Als gewissenhafter Beamter des Freistaats Bayern „stehst du immer im Fokus“, sieht sich Peter Forster „in der Verpflichtung, etwas im Bereich Nachhaltigkeit zu machen“. Daher begrüßt er den aktuellen Entschluss der bayerischen Staatsregierung, alle JVA-Landwirtschaftsbetriebe in Bayern auf Bio umstellzustellen. Allerdings gibt Forster zu bedenken, dass „Bio zum Betriebsleiter passen muss“.
Im Nachhinein ist der 58-Jährige froh, dass er diesen Schritt bereits hinter sich hat und frühzeitig den Trend der Zeit erkannte. 2004 stellte der erfahrene Landwirtschaftsmeister den zuvor mit klassischer Bullenmast geführten Betrieb auf die ökologische Bewirtschaftung nach Naturland-Richtlinien um. „Andere bayerische JVAs tun sich heute schwer bei der Umstellung“, denkt er an Kollegen, welche durch beengte, denkmalgeschützte Gebäude gezwungen sind, auszusiedeln oder die vorhandene Biogasanlage nicht mehr mit Mais betreiben dürfen.

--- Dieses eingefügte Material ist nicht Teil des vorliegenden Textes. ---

(* ===== verification/Listener.v ===== *)
(** * Listening (turbine-core/src/tls.rs and run_hyper_server of main.rs)

    The certificates that a connection is given and the sockets that the server
    listens on. Decoding PEM, keys and the resolver by name are libraries
    ([rustls]), and so parameters; what the resolver promises is the class
    [SniResolver]. The operating system's answers to calls on sockets are
    arguments. *)

From S2P Require Import Prelude RustStr PathGuard ConfigFile Startup.

(** ** Certificates *)

Inductive tls_exit :=
| NoCertFile (path : bytes) | NoKeyFile (path : bytes) | NoCertificates (path : bytes)
| BadPrivateKey (path : bytes) | NoPrivateKey (path : bytes) | InvalidPair
| BadSigningKey (domain : bytes) | SniRefused (domain : bytes) | BadDefaultKey.

(** A resolver by name: a name is stored in a canonical form, the last certificate
    added for it counts, and certificates that are not for the name are refused. *)
Class SniResolver (ck : Type) := {
  sni : Type;
  sni_new : sni;
  sni_key : bytes → bytes;
  sni_add : bytes → ck → sni → option sni;
  sni_resolve : bytes → sni → option ck;
  sni_resolve_new n : sni_resolve n sni_new = None;
  sni_resolve_add d c s s' n : sni_add d c s = Some s' →
    sni_resolve n s' = if decide (n = sni_key d) then Some c else sni_resolve n s }.

Section Tls.
(** Certificates, private keys and keys that sign. *)
Context {der PrivateKey signing : Type}.
Record CertifiedKey := { ck_certs : list der; ck_signing : signing }.
Context `{Sni : !SniResolver CertifiedKey}.
Context (open_file : bytes → option bytes).
Context (pem_certs : bytes → list der) (pem_key : bytes → option (option PrivateKey)).
Context (any_supported_type : PrivateKey → option signing).
(** [with_single_cert]: [None] when the key is not the certificate's. *)
Context (with_single_cert : list der → PrivateKey → option CertifiedKey).

Definition load_cert_key (cert_path key_path : bytes) : result (list der * PrivateKey) tls_exit :=
  match open_file cert_path, open_file key_path with
  | None, _ => Err (NoCertFile cert_path)
  | _, None => Err (NoKeyFile key_path)
  | Some cert_file, Some key_file =>
      if match pem_certs cert_file with [] => true | _ => false end then Err (NoCertificates cert_path)
      else match pem_key key_file with
           | None => Err (BadPrivateKey key_path)
           | Some None => Err (NoPrivateKey key_path)
           | Some (Some k) => Ok (pem_certs cert_file, k)
           end
  end.

Definition ALPN : list bytes := lits ["h2"; "http/1.1"]%string.

Inductive resolver := SingleCert (c : CertifiedKey) | SniWithFallback (s : sni) (fallback : CertifiedKey).

Record TlsAcceptor := { ta_resolver : resolver; ta_alpn : list bytes }.

Definition certified (e : tls_exit) (cert_path key_path : bytes) : result CertifiedKey tls_exit :=
  let? (certs, k) := load_cert_key cert_path key_path in
  match any_supported_type k with
  | Some sk => Ok {| ck_certs := certs; ck_signing := sk |}
  | None => Err e
  end.

Fixpoint add_hosts (hosts : list (bytes * bytes * bytes)) (s : sni) : result sni tls_exit :=
  match hosts with
  | [] => Ok s
  | (domain, cert_path, key_path) :: hosts =>
      let? c := certified (BadSigningKey domain) cert_path key_path in
      match sni_add domain c s with
      | Some s => add_hosts hosts s
      | None => Err (SniRefused domain)
      end
  end.

Definition build_tls_acceptor_with_sni (cert_path key_path : bytes) (hosts : list (bytes * bytes * bytes)) :
    result TlsAcceptor tls_exit :=
  match hosts with
  | [] =>
      let? (certs, k) := load_cert_key cert_path key_path in
      match with_single_cert certs k with
      | Some c => Ok {| ta_resolver := SingleCert c; ta_alpn := ALPN |}
      | None => Err InvalidPair
      end
  | _ =>
      let? s := add_hosts hosts sni_new in
      let? c := certified BadDefaultKey cert_path key_path in
      Ok {| ta_resolver := SniWithFallback s c; ta_alpn := ALPN |}
  end.

Definition build_tls_acceptor (cert_path key_path : bytes) : result TlsAcceptor tls_exit :=
  build_tls_acceptor_with_sni cert_path key_path [].

(** The acceptor for what the configuration says. *)
Definition acceptor_of (plan : tls_plan) : result (option TlsAcceptor) tls_exit :=
  match plan with
  | PlainHttp => Ok None
  | Tls cert key => let? a := build_tls_acceptor cert key in Ok (Some a)
  | TlsWithSni cert key hosts => let? a := build_tls_acceptor_with_sni cert key hosts in Ok (Some a)
  end.

(** The certificate for a client that names a server, or not. *)
Definition resolve_cert (r : resolver) (server_name : option bytes) : CertifiedKey :=
  match r with
  | SingleCert c => c
  | SniWithFallback s fallback =>
      match server_name with
      | Some n => default fallback (sni_resolve n s)
      | None => fallback
      end
  end.

(** ** Who gets which certificate *)

(** The last of the hosts that goes by the name. *)
Fixpoint host_for (n : bytes) (hosts : list (bytes * bytes * bytes)) : option (bytes * bytes * bytes) :=
  match hosts with
  | [] => None
  | h :: hosts =>
      match host_for n hosts with
      | Some h' => Some h'
      | None => if decide (n = sni_key h.1.1) then Some h else None
      end
  end.

Lemma add_hosts_resolve hosts s s' n : add_hosts hosts s = Ok s' →
  match host_for n hosts with
  | Some (d, cert, key) => ∃ c, certified (BadSigningKey d) cert key = Ok c ∧ sni_resolve n s' = Some c
  | None => sni_resolve n s' = sni_resolve n s
  end.
Proof.
  revert s. induction hosts as [|[[d cert] key] hosts IH]; intros s; simpl; [by intros [= ->]|].
  destruct (certified _ _ _) as [c|] eqn:Ec; [|done]. simpl.
  destruct (sni_add d c s) as [s1|] eqn:Ea; [|done]. intros H%IH.
  destruct (host_for n hosts) as [[[d' cert'] key']|]; [done|].
  rewrite H, (sni_resolve_add _ _ _ _ n Ea). case_decide; [|done]. exists c. by rewrite Ec.
Qed.

(** A client is given the certificate of the virtual host that it names, the last of
    them if there are several, and the server's own otherwise. *)
Theorem sni_exact (cert key : bytes) (hosts : list (bytes * bytes * bytes)) (a : TlsAcceptor) :
  hosts ≠ [] → build_tls_acceptor_with_sni cert key hosts = Ok a →
  ∃ own, certified BadDefaultKey cert key = Ok own ∧ resolve_cert (ta_resolver a) None = own ∧
    ∀ n, match host_for n hosts with
         | Some (d, vcert, vkey) =>
             certified (BadSigningKey d) vcert vkey = Ok (resolve_cert (ta_resolver a) (Some n))
         | None => resolve_cert (ta_resolver a) (Some n) = own
         end.
Proof.
  intros Hne. unfold build_tls_acceptor_with_sni. destruct hosts as [|h hosts]; [done|].
  destruct (add_hosts (h :: hosts) sni_new) as [s|] eqn:Es; [|done]. unfold result_bind.
  destruct (certified BadDefaultKey cert key) as [own|]; [|done]. intros [= <-].
  exists own. split_and!; [done..|]. intros n. pose proof (add_hosts_resolve _ _ _ n Es) as H.
  cbn [ta_resolver resolve_cert]. destruct (host_for n (h :: hosts)) as [[[d vcert] vkey]|].
  - destruct H as (c & -> & ->). done.
  - by rewrite H, sni_resolve_new.
Qed.

(** A certificate that is not the key's stops a server without certificates of virtual
    hosts; a server with them starts all the same. *)
Theorem mismatched_pair (cert key : bytes) (certs : list der) (k : PrivateKey) (hosts : list (bytes * bytes * bytes))
    (s : sni) (sk : signing) :
  load_cert_key cert key = Ok (certs, k) → with_single_cert certs k = None →
  hosts ≠ [] → add_hosts hosts sni_new = Ok s → any_supported_type k = Some sk →
  build_tls_acceptor cert key = Err InvalidPair ∧
  ∃ a, build_tls_acceptor_with_sni cert key hosts = Ok a ∧ 
    resolve_cert (ta_resolver a) None = {| ck_certs := certs; ck_signing := sk |}.
Proof.
  intros Hl Hp Hne Hs Hk. unfold build_tls_acceptor, build_tls_acceptor_with_sni, certified.
  rewrite Hl. simpl. rewrite Hp. split; [done|]. destruct hosts as [|h hosts]; [done|].
  rewrite Hs. simpl. rewrite Hk. simpl. eauto.
Qed.
End Tls.

(** ** Sockets *)

(** The answers to the calls that make one listener. *)
Record sock_calls := {
  sc_socket : result Z bytes;
  sc_reuseaddr : option bytes;
  sc_reuseport : option bytes;
  sc_bind : option bytes;
  sc_listen : option bytes;
  sc_tokio : option bytes }.

(** The descriptor is owned from the moment it is there, and so closed when a call
    fails; [fds] are the descriptors that are open. *)
Definition bind_reuseport_linux (c : sock_calls) (fds : gset Z) : result Z bytes * gset Z :=
  match sc_socket c with
  | Err e => (Err e, fds)
  | Ok fd =>
      let opened := {[fd]} ∪ fds in
      let closed := opened ∖ {[fd]} in
      match sc_reuseaddr c, sc_reuseport c, sc_bind c, sc_listen c, sc_tokio c with
      | Some e, _, _, _, _ | None, Some e, _, _, _ | None, None, Some e, _, _
      | None, None, None, Some e, _ | None, None, None, None, Some e => (Err e, closed)
      | None, None, None, None, None => (Ok fd, opened)
      end
  end.

(** The shards: the first has to succeed, the others stop at the first failure. *)
Fixpoint bind_shards (first : bool) (calls : list sock_calls) (fds : gset Z) :
    result (list Z) bytes * gset Z :=
  match calls with
  | [] => (Ok [], fds)
  | c :: calls =>
      match bind_reuseport_linux c fds with
      | (Ok fd, fds) =>
          match bind_shards false calls fds with
          | (Ok l, fds) => (Ok (fd :: l), fds)
          | (Err e, fds) => (Err e, fds)
          end
      | (Err e, fds) => if first then (Err e, fds) else (Ok [], fds)
      end
  end.

(** [single] is what [TcpListener::bind] does, when there are no shards. An [Err] ends
    the process. *)
Definition bind_listeners (linux : bool) (reuseport_shards : nat) (calls : nat → sock_calls)
    (single : result Z bytes) (fds : gset Z) : result (list Z) bytes * gset Z :=
  if linux && (1 <? reuseport_shards)%nat then bind_shards true (calls <$> seq 0 reuseport_shards) fds
  else match single with
       | Ok fd => (Ok [fd], {[fd]} ∪ fds)
       | Err e => (Err e, fds)
       end.

(** [us as c_int]. *)
Definition busy_poll_value (us : Z) : Z := wrap_i 32 us.

(** A listener's descriptor is new. *)
Fixpoint fresh_calls (calls : list sock_calls) (fds : gset Z) : Prop :=
  match calls with
  | [] => True
  | c :: calls =>
      (∀ fd, sc_socket c = Ok fd → fd ∉ fds) ∧ fresh_calls calls (bind_reuseport_linux c fds).2
  end.

Lemma bind_reuseport_open c fds : (∀ fd, sc_socket c = Ok fd → fd ∉ fds) →
  match bind_reuseport_linux c fds with
  | (Ok fd, fds') => fds' = {[fd]} ∪ fds ∧ fd ∉ fds
  | (Err _, fds') => fds' = fds
  end.
Proof.
  intros Hf. unfold bind_reuseport_linux. destruct (sc_socket c) as [fd|e]; [|done].
  specialize (Hf fd eq_refl). assert (({[fd]} ∪ fds) ∖ {[fd]} = fds) by set_solver.
  by destruct (sc_reuseaddr c), (sc_reuseport c), (sc_bind c), (sc_listen c), (sc_tokio c).
Qed.

Lemma bind_shards_open first calls fds : fresh_calls calls fds →
  match bind_shards first calls fds with
  | (Ok l, fds') => fds' = list_to_set l ∪ fds ∧ NoDup l ∧ list_to_set l ## fds ∧
      (length l ≤ length calls)%nat ∧ (first = true → calls ≠ [] → l ≠ [])
  | (Err _, fds') => fds' = fds ∧ first = true
  end.
Proof.
  revert first fds. induction calls as [|c calls IH]; intros first fds; simpl.
  { intros _. split_and!; [set_solver|constructor|set_solver|done|done]. }
  intros [Hc Hf]. pose proof (bind_reuseport_open c fds Hc) as Ho.
  destruct (bind_reuseport_linux c fds) as [[fd|e] fds1]; simpl in *.
  - destruct Ho as [-> Hn]. specialize (IH false _ Hf).
    destruct (bind_shards false calls _) as [[l|e] fds2]; [|naive_solver].
    destruct IH as (-> & Hd & Hs & Hl & _). split_and!; [set_solver| |set_solver|simpl; lia|done].
    constructor; [set_solver|done].
  - subst. destruct first; [done|]. split_and!; [set_solver|constructor|set_solver|simpl; lia|done].
Qed.

(** Listening opens exactly the listeners: at least one, and a shard that cannot be had
    leaves no descriptor behind. *)
Theorem listeners_open (linux : bool) (shards : nat) (calls : nat → sock_calls) (single : result Z bytes)
    (fds : gset Z) :
  fresh_calls (calls <$> seq 0 shards) fds → (∀ fd, single = Ok fd → fd ∉ fds) →
  match bind_listeners linux shards calls single fds with
  | (Ok l, fds') => fds' = list_to_set l ∪ fds ∧ NoDup l ∧ list_to_set l ## fds ∧
      (1 ≤ length l ≤ Nat.max 1 shards)%nat
  | (Err _, fds') => fds' = fds
  end.
Proof.
  intros Hf Hs. unfold bind_listeners. destruct (linux && _) eqn:E.
  - apply andb_prop in E as [_ E%Nat.ltb_lt]. pose proof (bind_shards_open true _ _ Hf) as H.
    destruct (bind_shards _ _ _) as [[l|e] fds']; [|naive_solver].
    destruct H as (-> & Hd & Hdis & Hl & Hne). split_and!; [done..| |].
    + destruct l; [|simpl; lia]. destruct Hne; [done| |done]. destruct shards; [lia|done].
    + rewrite length_fmap, length_seq in Hl. lia.
  - destruct single as [fd|e]; [|done]. specialize (Hs fd eq_refl).
    split_and!; [set_solver|apply NoDup_singleton|set_solver|simpl; lia..].
Qed.

Lemma listeners_open_witness :
  let fine fd := {| sc_socket := Ok fd; sc_reuseaddr := None; sc_reuseport := None; sc_bind := None;
                    sc_listen := None; sc_tokio := None |} in
  let calls i := match i with
                 | 0%nat => fine 7
                 | 1%nat => fine 8
                 | _ => {| sc_socket := Ok 9; sc_reuseaddr := None; sc_reuseport := None;
                           sc_bind := Some (lit "in use"); sc_listen := None; sc_tokio := None |}
                 end in
  match bind_listeners true 4 calls (Err (lit "unused")) {[0; 1; 2]} with
  | (Ok l, fds') => fds' = list_to_set l ∪ {[0; 1; 2]} ∧ NoDup l ∧ list_to_set l ## ({[0; 1; 2]} : gset Z) ∧
      (1 ≤ length l ≤ Nat.max 1 4)%nat
  | (Err _, fds') => fds' = {[0; 1; 2]}
  end.
Proof.
  intros fine calls. apply (listeners_open true 4 calls (Err (lit "unused")) {[0; 1; 2]}).
  - simpl. repeat split; intros fd [= <-]; set_solver.
  - done.
Defined.

(** A period of 2^31 microseconds or more becomes a negative number, which the kernel
    refuses. *)
Example busy_poll_wraps : busy_poll_value (2 ^ 31) = - 2 ^ 31.
Proof. reflexivity. Qed.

In jener Zeit, in der die zuvor an der betrieblichen Tierstückzahl gemessenen landwirtschaftlichen Prämienzahlungen auf die Anzahl der Hektar geändert wurde, sah Peter Forster den Anbau ökologischer Feldfrüchte für besonders wirtschaftlich an. Seine Intuition und sein Mut zu diesem Schritt wurden belohnt. Als Erfolg stellte sich die bis heute im Rahmen der Bioerlebnistage jährlich stattfindende Aktion „Kartoffeln selber klauben“ heraus. „Ich möchte dem Verbraucher zeigen, wo das Essen herkommt“, freut sich Forster über den Zuspruch und ist jedes Mal fasziniert, wenn Kinder, Erwachsene bis ins hohe Alter und chic gekleidete Ausflugsgäste aus der Großstadt gleichermaßen Spaß am Sammeln der Kartoffeln direkt vom Feld haben. Dieses sei die Belohnung für die mühevollen Arbeitsschritte im Kartoffelanbau, zeigt sich Peter Forster auch in diesem Jahr zufrieden mit dem „Drive-In-Kartoffelverkauf“ ab Feld als Corona-Notlösung.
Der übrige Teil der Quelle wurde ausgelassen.